**PROBLEM DESCRIPTION:**
The expected answer holds every line from the first line of the data below through the line containing "(List.length rest <= 40)%nat /\", exactly as written, and no other line.

*** DATASET RECORDS ***

Lemma trimStart_suffix (s : jsstring) : exists x, s = x ++ trimStart s.
Proof.
  induction s as [|c s [x IH]]; [exists []; reflexivity|]. simpl.
  destruct (is_white_space c).
  - exists (c :: x). simpl. rewrite <- IH. reflexivity.
  - exists []; reflexivity.
Qed.

Lemma take_upto_spec (n : nat) (f : N -> bool) (s : jsstring) :
  (exists y, s = take_upto n f s ++ y) /\
  forallb f (take_upto n f s) = true /\
  (List.length (take_upto n f s) <= n)%nat.
Proof.
  revert s; induction n as [|n IH]; intros s.
  - simpl. split; [exists s; reflexivity|]. split; [reflexivity | lia].
  - destruct s as [|c s]; cbn [take_upto].
    + split; [exists []; reflexivity|]. split; [reflexivity | simpl; lia].
    + destruct (f c) eqn:E.
      * destruct (IH s) as ((y & Hy) & Hf & Hl).
        split; [exists y; simpl; rewrite <- Hy; reflexivity|].
        split; [simpl; rewrite E, Hf; reflexivity | simpl; lia].
      * split; [exists (c :: s); reflexivity|].
        split; [reflexivity | simpl; lia].
Qed.

Lemma match_phrase_shape (s p cap : jsstring) :
  match_phrase s p = Some cap ->
  exists c rest before after,
    cap = c :: rest /\ is_ascii_letter c = true /\
    forallb is_name_char rest = true /\
    (List.length rest <= 40)%nat /\
    s = before ++ cap ++ after.
Proof.
  unfold match_phrase.
  destruct (match_literal p s) as [r|] eqn:E1; [|discriminate].
  destruct (match_spaces r) as [r'|] eqn:E2; [|discriminate].
  intros E3.
  apply match_literal_suffix in E1 as [x ->].
  assert (H2 : exists y, r = y ++ r').
  { unfold match_spaces in E2. destruct r as [|c r]; [discriminate|].
    destruct (is_white_space c); [|discriminate].
    injection E2 as <-. destruct (trimStart_suffix r) as [y Hy].
    exists (c :: y). simpl. rewrite <- Hy. reflexivity. }
  destruct H2 as [y ->].
  unfold match_capture in E3. destruct r' as [|c r']; [discriminate|].
  destruct (is_ascii_letter c) eqn:L; [|discriminate].
  destruct (take_upto_spec 40 is_name_char r') as ((z & Hz) & Hf & Hl).
  remember (take_upto 40 is_name_char r') as taken eqn:T.
  assert (Hcap : cap = c :: taken) by congruence.
  exists c, taken, (x ++ y), z.
  split; [exact Hcap|]. split; [exact L|]. split; [exact Hf|].
  split; [exact Hl|].
  rewrite Hcap, <- !app_assoc. cbn [app]. rewrite <- Hz. reflexivity.
Qed.

Lemma first_match_phrase (s cap : jsstring) (ps : list jsstring) :
  first_match s ps = Some cap -> exists p, match_phrase s p = Some cap.
Proof.
  induction ps as [|p ps IH]; [discriminate|]. cbn [first_match].
  destruct (match_phrase s p) as [c|] eqn:E; [|exact IH].
  intros H; injection H as <-. eauto.
Qed.

Lemma scan_position (before : bool) (s cap : jsstring) :
  scan before s = Some cap ->
  exists pre rest,
    s = pre ++ rest /\ first_match rest intro_phrases = Some cap.
Proof.
  revert before; induction s as [|c s IH]; intros before H.
  - cbn [scan] in H.
    destruct (xorb before (head_is_word [])).
    + destruct (first_match [] intro_phrases) eqn:E; [|discriminate].
      injection H as <-. exists [], []. auto.
    + discriminate.
  - cbn [scan] in H.
    destruct (if xorb before (head_is_word (c :: s))
              then first_match (c :: s) intro_phrases else None)
      as [found|] eqn:E.
    + injection H as <-.
      destruct (xorb before (head_is_word (c :: s))); [|discriminate].
      exists [], (c :: s). auto.
    + destruct (IH _ H) as (pre & rest & -> & Hm).
      exists (c :: pre), rest. auto.
Qed.

(** A name the pattern captures starts with an ASCII letter, goes on with
    at most forty letters, apostrophes, hyphens and spaces, is a part of the
    text, and is not blank: trimming it leaves a name that starts with that
    letter. *)
Theorem nameMatch_captures_a_name (text captured : jsstring) :
  nameMatch text = Some captured ->
  exists c rest,
    captured = c :: rest /\
    is_ascii_letter c = true /\
    forallb is_name_char rest = true /\
    (List.length captured <= 41)%nat /\
    (exists before after, text = before ++ captured ++ after) /\
    (exists r, trim captured = c :: r).
Proof.
  intros H. apply scan_position in H as (pre & s & -> & H).
  apply first_match_phrase in H as [p H].
  apply match_phrase_shape in H
    as (c & rest & before & after & -> & Hc & Hf & Hl & ->).
  exists c, rest. split; [reflexivity|]. split; [exact Hc|].
  split; [exact Hf|]. split; [simpl; lia|]. split.
  - exists (pre ++ before), after. rewrite <- app_assoc. reflexivity.
  - apply trim_keeps_letter_head, letter_not_white_space, Hc.
Qed.

Lemma nameMatch_captures_a_name_witness :
  exists c rest,
    lit "Alex" = c :: rest /\ is_ascii_letter c = true.
Proof.
  destruct (nameMatch_captures_a_name
              (lit "My name is Alex, suggest a shampoo") (lit "Alex"))
    as (c & rest & E & Hc & _).
  - vm_compute; reflexivity.
  - exists c, rest. split; [exact E | exact Hc].
Defined.

(* ------------------------------------------------------------------ *)
(** ** White space around the input *)

(** White space typed before and after a question makes no difference to
    the turn: the state after the submit is the one the trimmed question
    gives. *)
Theorem surrounding_white_space_is_ignored
    (env : turn) (s : jsstring) (w : world) :
  trim s <> [] ->
  submit env (set_userInput s w) = submit env (set_userInput (trim s) w).
Proof.
  intros Hne. unfold submit; cbv zeta.
  cbn [userInput set_userInput]. rewrite trim_idem.
  destruct (trim s) as [|c t] eqn:E; [congruence|].
  simpl not_text; cbv iota. reflexivity.
Qed.

Lemma surrounding_white_space_is_ignored_witness :
  submit (turn_with Rejected) (typing "  Hello " fresh) =
  submit (turn_with Rejected) (set_userInput (trim (lit "  Hello ")) fresh).
Proof.
  apply (surrounding_white_space_is_ignored (turn_with Rejected)
           (lit "  Hello ") fresh).
  vm_compute; discriminate.
Defined.

(* ------------------------------------------------------------------ *)
(** ** The chat window *)

Lemma ui_role_eqb_eq (a b : ui_role) : ui_role_eqb a b = true <-> a = b.
Proof. destruct a, b; simpl; split; congruence. Qed.

Lemma transcript_app (a b : list node) :
  transcript (a ++ b) = transcript a ++ transcript b.
Proof. unfold transcript. rewrite map_app, concat_app. reflexivity. Qed.

Lemma alternating_snoc (l : list node) (a b : node) :
  alternating (l ++ [a]) ->
  node_role a <> node_role b ->
  alternating (l ++ [a; b]).
Proof.
  intros H Hab. induction l as [|x l IH].
  - simpl. auto.
  - cbn [app alternating] in H |- *. destruct H as [Hx Hl].
    split; [|apply IH; exact Hl].
    destruct l as [|y l]; exact Hx.
Qed.

Lemma alternating_last_role (l : list node) (a a' : node) :
  alternating (l ++ [a]) ->
  node_role a' = node_role a ->
  alternating (l ++ [a']).
Proof.
  intros H E. induction l as [|x l IH].
  - simpl. auto.
  - cbn [app alternating] in H |- *. destruct H as [Hx Hl].
    split; [|apply IH; exact Hl].
    destruct l as [|y l]; [|exact Hx].
    cbn [app] in Hx |- *. rewrite E. exact Hx.
Qed.

(** [renderMessage] puts the new bubble at the end of the transcript and
    keeps every earlier bubble in place; it adds at most one block, and a
    window whose neighbouring blocks have different roles stays so. *)
Theorem renderMessage_appends_bubble
    (r : ui_role) (b : bubble) (cw : list node) :
  transcript (renderMessage r b cw) = transcript cw ++ [b] /\
  (List.length (renderMessage r b cw) <= List.length cw + 1)%nat /\
  (alternating cw -> alternating (renderMessage r b cw)).
Proof.
  unfold renderMessage.
  destruct (rev cw) as [|last before] eqn:E.
  - apply (f_equal (@rev node)) in E. rewrite rev_involutive in E.
    subst cw. simpl. auto.
  - apply (f_equal (@rev node)) in E. rewrite rev_involutive in E.
    simpl in E. subst cw.
    destruct (ui_role_eqb (node_role last) r) eqn:R.
    + split; [|split].
      * rewrite !transcript_app. unfold transcript; simpl.
        rewrite !app_nil_r, app_assoc. reflexivity.
      * rewrite !length_app. simpl. lia.
      * intros H. apply (alternating_last_role _ last); [exact H|].
        reflexivity.
    + split; [|split].
      * rewrite !transcript_app. unfold transcript at 3; simpl.
        reflexivity.
      * rewrite !length_app. simpl. lia.
      * intros H. rewrite <- app_assoc. apply alternating_snoc; [exact H|].
        cbn [node_role]. intros Heq. apply ui_role_eqb_eq in Heq.
        congruence.
Qed.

***

**WORKED SOLUTION:**
Lemma trimStart_suffix (s : jsstring) : exists x, s = x ++ trimStart s.
Proof.
  induction s as [|c s [x IH]]; [exists []; reflexivity|]. simpl.
  destruct (is_white_space c).
  - exists (c :: x). simpl. rewrite <- IH. reflexivity.
  - exists []; reflexivity.
Qed.

Lemma take_upto_spec (n : nat) (f : N -> bool) (s : jsstring) :
  (exists y, s = take_upto n f s ++ y) /\
  forallb f (take_upto n f s) = true /\
  (List.length (take_upto n f s) <= n)%nat.
Proof.
  revert s; induction n as [|n IH]; intros s.
  - simpl. split; [exists s; reflexivity|]. split; [reflexivity | lia].
  - destruct s as [|c s]; cbn [take_upto].
    + split; [exists []; reflexivity|]. split; [reflexivity | simpl; lia].
    + destruct (f c) eqn:E.
      * destruct (IH s) as ((y & Hy) & Hf & Hl).
        split; [exists y; simpl; rewrite <- Hy; reflexivity|].
        split; [simpl; rewrite E, Hf; reflexivity | simpl; lia].
      * split; [exists (c :: s); reflexivity|].
        split; [reflexivity | simpl; lia].
Qed.

Lemma match_phrase_shape (s p cap : jsstring) :
  match_phrase s p = Some cap ->
  exists c rest before after,
    cap = c :: rest /\ is_ascii_letter c = true /\
    forallb is_name_char rest = true /\
    (List.length rest <= 40)%nat /\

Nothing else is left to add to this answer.